Why is it that so many women feel the need to make excuses for their parenting choices? And yeah, I used to do it. After my first son was born via c-section, I felt I needed to qualify that with "it was an emergency c-section" and "his heart rate was going down" and "I wasn't dilating." Now granted, I didn't walk into the labor ward and say "Hey ladies, I'd like an epidural right now, and can we do this via c-section?" - but so what if I had?
Oh, right. I forgot. Mommy hell. Meaning, if you don't have a life-threatening situation for not birthing naturally, or a documented medical reason for why you're not breastfeeding, then you're a selfish bitch who shouldn't have kids if you're not ready to sacrifice every goddamn minute (waking AND sleeping) to your children.
Ahem. I realize I had a post about my crunchy [half]day I needed to write (like 4 days ago) but I had ANOTHER mommy blog emailed to me, with the usual I feel so guilty for not (insert currently socially acceptable mothering technique) and I feel like I need to explain why I make my parenting choices that seems to permeate a rather large faction of the blogosphere. That plus my pot and a half of Lively Columbian has given me the shakes and my overdeveloped sense of justice has been rankled. Again.
People do have legitimate reasons (other than being Selfish Mommy) for being unable to breastfeed, or to be a stay-at-home mom, or not having time to grow, harvest, and puree their own baby food. But since when is "I'd just like to get more sleep" akin to child abuse when deciding to switch to formula?
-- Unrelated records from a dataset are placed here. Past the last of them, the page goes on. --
(** ** Hashes *)

(** On the owner, HSET makes the field table the union of its pairs (a later
    pair wins) over the old table and replies how many fields are new, creating a
    missing hash (or finding the table full); HDEL removes its fields and replies
    how many were there. *)
Theorem hash_updates w c conn_id k ps fs h :
  topo_wf (topo w) → get_target_core (topo w) k = c → ps ≠ [] → fs ≠ [] →
  value_at w k = None ∧ h = [] ∨ value_at w k = Some (VHash h) →
  let T := table h in
  let hs := cmd_execute HSetCommand c conn_id ("HSET" :: k :: flatten ps) w in
  let hd := cmd_execute HDelCommand c conn_id ("HDEL" :: k :: fs) w in
  (∃ h', table h' = list_to_map (reverse ps) ∪ T ∧ osorted hash_ltb h' ∧
     (answers w k hs (integer (Z.of_nat (size (table h')) - Z.of_nat (size T)))
        (Some (VHash h', entry_at w k ≫= snd)) ∨
      value_at w k = None ∧ store_full w k hs)) ∧
  (∃ h', (∀ f, table h' !! f = if decide (f ∈ fs) then None else T !! f) ∧ osorted hash_ltb h' ∧
     answers w k hd (integer (Z.of_nat (size T) - Z.of_nat (size (table h'))))
       (match value_at w k with Some _ => Some (VHash h', entry_at w k ≫= snd) | None => None end)).
Proof.
  intros Hwf Hk Hps Hfs Hv T hs hd.
  assert (osorted hash_ltb h) as Hh.
  { destruct Hv as [[_ ->]|Hv]; [constructor|]. exact (value_at_wf w c k Hwf Hk (VHash h) Hv). }
  destruct (assign_all_table ps h Hh) as [Hs1 Hm1].
  destruct (remove_all_table fs h Hh) as [Hs2 Hm2].
  assert (4 ≤ length ("HSET" :: k :: flatten ps)) as Hl1.
  { simpl. rewrite flatten_length. destruct ps; [done|simpl; lia]. }
  assert (Nat.even (length ("HSET" :: k :: flatten ps)) = true) as He1.
  { simpl. rewrite flatten_length. by rewrite Nat.even_mul. }
  assert (3 ≤ length ("HDEL" :: k :: fs)) as Hl2 by (destruct fs; [done|simpl; lia]).
  pose proof (owner_run w c k Hwf Hk _ _ _ (hset_refines w c conn_id ("HSET" :: k :: flatten ps) Hk
    Hl1 He1) I) as Ha.
  pose proof (owner_run_keep w c k Hwf Hk _ _ _ (hdel_refines w c conn_id ("HDEL" :: k :: fs) Hk
    Hl2) I eq_refl) as Hr.
  change (drop 2 ("HSET" :: k :: flatten ps)) with (flatten ps) in Ha. rewrite pairs_of_flatten in Ha.
  split.
  - exists (assign_all ps h). split_and!; [done..|]. unfold T. rewrite !table_size by done.
    destruct Hv as [[Hv ->]|Hv]; rewrite Hv in *; simpl in Ha; destruct Ha as [?|(? & _ & ?)]; auto.
  - exists (remove_all fs h). split_and!; [done..|]. unfold T. rewrite !table_size by done.
    destruct Hv as [[Hv ->]|Hv]; rewrite Hv in *; simpl in Hr; [|done].
    assert (entry_at w k = None) as Hn by (unfold value_at in Hv; by destruct (entry_at w k)).
    rewrite Hn in Hr. rewrite remove_all_nil. done.
Qed.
It's been said many times, but that doesn't make it any less true - if mama ain't happy, no one's happy - and if mama would be happier letting daddy or grandma feed the baby every once in a while, it's okay. Your baby will not be any less intelligent, good-looking, or healthy than other babies just because you give him formula. I know, I know - you've got a bunch of google 'research' that tells you otherwise, right? That and the pressure from SuperMommy at the park can be pretty daunting. Well, instead of getting into a War of Google Links, let's just use a wee bit of common sense. How many people do you know have been fed formula, or feed it to their kids? Are the majority of them of subnormal intelligence, unattractive, and constantly ill? What about the breastfed people? Can you tell who's been breastfed or formula fed, just by looking and talking to them?
Didn't think so.
With my younger boy, I had originally planned to give him formula. He had delayed passage of meconium, which necessitated a short stay in the NICU. While there I changed my mind and decided that I wanted to breastfeed, which got me pats on the back from the nursing staff, a gold star from the rounding doctors, and free meals in the cafeteria - in short, I was rewarded. I received validation and approval from everyone who knew of my choice, and that felt good.
After about two weeks, I had almost had it. I was back at school full time, leaving the nursing floor at clincals to go pump (and on a few hectic occasions unable to pump at all), studying my ass off, and nursing my boy about every 2 hours. I was so exhausted I sat on the couch during my 3am feedings and bawled, because I had to be up for clinicals at 4:30 so definitely no going back to sleep. I wanted to give him a bottle so bad, but you know why I didn't? Because I felt like my decision to discontinue nursing would let down other people. That's right. A decision that was absolutely no one else's fucking business is actually EVERYONE'S business in MommyLand, and if I didn't have a good enough excuse ready, then I was opening myself up to a barrage of "oh, but have you tried pumping so you can get a break?" (that's actually NOT a break, FYI) and "but NUMEROUS studies have shown that your child will be a serial killer if you give him formula!" and "how about these herbs to increase your supply?" and "yes, even if you have a patient that's coding, you can still get your pumping break" and the unspoken but heavily implied "EVERYONE WILL THINK YOU ARE A SELFISH, BAD, BAD MOMMY IF YOU QUIT."
After two months, I did quit. I made half-hearted excuses related to my clinical hours/time spent at school/diminishing milk supply, but to be perfectly honest - I just felt like getting more sleep. Sue me.
So how about we stop being so judgmental about other women's choices? It's shallow, it's petty, and it's highly unbecoming. I think it's great that some mothers keep things as natural as possible - I've made several friends who breastfeed exclusively, cloth diaper, and homeschool, and they're some of the least judgmental ladies I know. What they do takes a tremendous amount of time and dedication, and I'm not belittling that. But not one of us is any better than the other. We all have a goal of raising happy, healthy, and successful children. There are a lot of different ways to accomplish that. Share your methods, don't push them. Talk, don't lecture. And don't ever apologize or feel you need to justify why you do things the way you do.